When you find the line with "attempt_charges := [];" among the records below, reproduce it and each line after it exactly, ending with the line with "Definition sample_busy : SettlementContext".

[Records for the exercise — start]

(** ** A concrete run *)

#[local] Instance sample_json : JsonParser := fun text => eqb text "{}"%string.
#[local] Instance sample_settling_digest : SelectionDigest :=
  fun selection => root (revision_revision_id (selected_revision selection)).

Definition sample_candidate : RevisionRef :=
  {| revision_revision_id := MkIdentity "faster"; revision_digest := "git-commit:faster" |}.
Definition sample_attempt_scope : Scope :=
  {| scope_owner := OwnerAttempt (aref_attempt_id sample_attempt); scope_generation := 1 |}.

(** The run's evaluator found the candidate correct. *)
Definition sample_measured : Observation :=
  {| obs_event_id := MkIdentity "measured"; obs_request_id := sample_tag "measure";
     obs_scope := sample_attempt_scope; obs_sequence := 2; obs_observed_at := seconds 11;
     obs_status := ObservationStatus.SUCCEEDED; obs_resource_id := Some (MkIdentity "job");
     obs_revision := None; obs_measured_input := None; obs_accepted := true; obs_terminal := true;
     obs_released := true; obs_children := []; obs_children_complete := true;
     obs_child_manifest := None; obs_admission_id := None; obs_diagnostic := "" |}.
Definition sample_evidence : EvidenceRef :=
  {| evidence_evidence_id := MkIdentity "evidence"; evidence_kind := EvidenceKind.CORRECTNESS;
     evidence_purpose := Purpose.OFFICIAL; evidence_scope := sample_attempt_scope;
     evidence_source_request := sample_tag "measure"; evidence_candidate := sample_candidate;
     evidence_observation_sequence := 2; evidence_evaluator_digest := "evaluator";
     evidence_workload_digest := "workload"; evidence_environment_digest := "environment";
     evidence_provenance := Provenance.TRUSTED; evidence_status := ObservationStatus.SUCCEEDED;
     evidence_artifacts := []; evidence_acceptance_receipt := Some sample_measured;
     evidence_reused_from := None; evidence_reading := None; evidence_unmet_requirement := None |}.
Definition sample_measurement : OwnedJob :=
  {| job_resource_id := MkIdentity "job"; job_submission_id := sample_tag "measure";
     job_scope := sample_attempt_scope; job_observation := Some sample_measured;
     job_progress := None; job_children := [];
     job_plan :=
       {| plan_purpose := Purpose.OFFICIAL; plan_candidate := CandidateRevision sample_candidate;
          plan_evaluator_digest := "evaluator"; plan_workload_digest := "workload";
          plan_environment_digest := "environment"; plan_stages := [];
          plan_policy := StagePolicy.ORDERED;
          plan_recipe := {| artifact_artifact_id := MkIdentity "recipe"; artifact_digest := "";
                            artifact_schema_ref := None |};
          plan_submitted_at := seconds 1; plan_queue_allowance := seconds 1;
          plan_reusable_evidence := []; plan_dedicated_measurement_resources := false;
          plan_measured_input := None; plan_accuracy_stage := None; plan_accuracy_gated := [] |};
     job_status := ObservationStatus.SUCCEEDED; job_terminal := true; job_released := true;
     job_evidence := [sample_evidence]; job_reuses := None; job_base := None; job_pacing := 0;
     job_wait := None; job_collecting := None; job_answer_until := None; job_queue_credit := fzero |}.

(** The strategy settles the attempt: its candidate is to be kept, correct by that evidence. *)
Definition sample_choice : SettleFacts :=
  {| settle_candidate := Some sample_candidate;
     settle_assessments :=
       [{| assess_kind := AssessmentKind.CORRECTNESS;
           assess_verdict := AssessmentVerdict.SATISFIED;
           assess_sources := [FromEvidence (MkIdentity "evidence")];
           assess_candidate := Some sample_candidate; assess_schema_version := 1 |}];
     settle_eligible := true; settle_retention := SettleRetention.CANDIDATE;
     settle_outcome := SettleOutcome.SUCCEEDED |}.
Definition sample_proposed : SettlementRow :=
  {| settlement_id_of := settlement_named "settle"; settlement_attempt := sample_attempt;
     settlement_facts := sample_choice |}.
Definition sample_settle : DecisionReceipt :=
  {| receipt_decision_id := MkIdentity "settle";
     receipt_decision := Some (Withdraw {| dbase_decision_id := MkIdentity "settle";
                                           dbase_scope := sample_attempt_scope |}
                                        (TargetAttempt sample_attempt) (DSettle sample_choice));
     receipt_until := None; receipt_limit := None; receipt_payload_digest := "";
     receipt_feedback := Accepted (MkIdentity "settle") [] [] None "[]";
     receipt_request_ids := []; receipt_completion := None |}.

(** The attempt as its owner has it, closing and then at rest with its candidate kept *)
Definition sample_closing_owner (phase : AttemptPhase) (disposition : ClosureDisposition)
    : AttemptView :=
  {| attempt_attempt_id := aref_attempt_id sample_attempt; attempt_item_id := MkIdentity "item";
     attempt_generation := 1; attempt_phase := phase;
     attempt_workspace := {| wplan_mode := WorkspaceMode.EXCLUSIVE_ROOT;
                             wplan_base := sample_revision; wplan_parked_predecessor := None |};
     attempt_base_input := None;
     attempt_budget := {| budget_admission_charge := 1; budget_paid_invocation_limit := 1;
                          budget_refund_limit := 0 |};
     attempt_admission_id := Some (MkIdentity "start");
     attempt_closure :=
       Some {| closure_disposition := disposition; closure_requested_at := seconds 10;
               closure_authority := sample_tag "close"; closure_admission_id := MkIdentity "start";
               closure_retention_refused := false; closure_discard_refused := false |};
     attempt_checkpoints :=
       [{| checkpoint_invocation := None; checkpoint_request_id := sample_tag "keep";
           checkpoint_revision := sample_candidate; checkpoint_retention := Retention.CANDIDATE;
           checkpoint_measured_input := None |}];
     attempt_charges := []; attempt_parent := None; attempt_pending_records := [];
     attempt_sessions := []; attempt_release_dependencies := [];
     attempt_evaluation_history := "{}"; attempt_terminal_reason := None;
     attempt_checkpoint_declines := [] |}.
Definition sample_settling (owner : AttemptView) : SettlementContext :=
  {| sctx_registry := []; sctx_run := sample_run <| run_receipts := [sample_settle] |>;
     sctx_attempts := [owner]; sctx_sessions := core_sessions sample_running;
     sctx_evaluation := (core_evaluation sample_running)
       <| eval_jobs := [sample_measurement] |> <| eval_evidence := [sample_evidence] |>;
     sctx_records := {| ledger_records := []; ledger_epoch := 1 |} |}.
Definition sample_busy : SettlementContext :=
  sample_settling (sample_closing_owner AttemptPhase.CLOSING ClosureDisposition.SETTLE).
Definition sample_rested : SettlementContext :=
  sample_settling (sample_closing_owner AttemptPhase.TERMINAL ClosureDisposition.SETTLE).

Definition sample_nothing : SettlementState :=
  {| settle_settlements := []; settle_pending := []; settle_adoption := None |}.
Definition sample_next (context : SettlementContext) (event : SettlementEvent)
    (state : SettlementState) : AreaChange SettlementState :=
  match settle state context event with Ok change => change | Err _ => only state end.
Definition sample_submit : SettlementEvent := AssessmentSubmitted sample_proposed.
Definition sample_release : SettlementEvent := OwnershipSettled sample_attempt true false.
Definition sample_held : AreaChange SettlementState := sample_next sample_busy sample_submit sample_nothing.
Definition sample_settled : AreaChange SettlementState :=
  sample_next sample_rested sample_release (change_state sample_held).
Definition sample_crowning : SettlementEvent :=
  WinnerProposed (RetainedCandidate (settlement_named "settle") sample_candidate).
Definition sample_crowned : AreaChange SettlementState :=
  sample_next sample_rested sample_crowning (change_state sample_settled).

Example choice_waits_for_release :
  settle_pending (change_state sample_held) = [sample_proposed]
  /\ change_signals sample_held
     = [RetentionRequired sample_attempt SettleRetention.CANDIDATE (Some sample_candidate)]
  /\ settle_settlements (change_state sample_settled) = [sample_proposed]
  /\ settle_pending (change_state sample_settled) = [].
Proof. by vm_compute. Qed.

[Records for the exercise — finish]

Written solution
     attempt_charges := []; attempt_parent := None; attempt_pending_records := [];
     attempt_sessions := []; attempt_release_dependencies := [];
     attempt_evaluation_history := "{}"; attempt_terminal_reason := None;
     attempt_checkpoint_declines := [] |}.
Definition sample_settling (owner : AttemptView) : SettlementContext :=
  {| sctx_registry := []; sctx_run := sample_run <| run_receipts := [sample_settle] |>;
     sctx_attempts := [owner]; sctx_sessions := core_sessions sample_running;
     sctx_evaluation := (core_evaluation sample_running)
       <| eval_jobs := [sample_measurement] |> <| eval_evidence := [sample_evidence] |>;
     sctx_records := {| ledger_records := []; ledger_epoch := 1 |} |}.
Definition sample_busy : SettlementContext :=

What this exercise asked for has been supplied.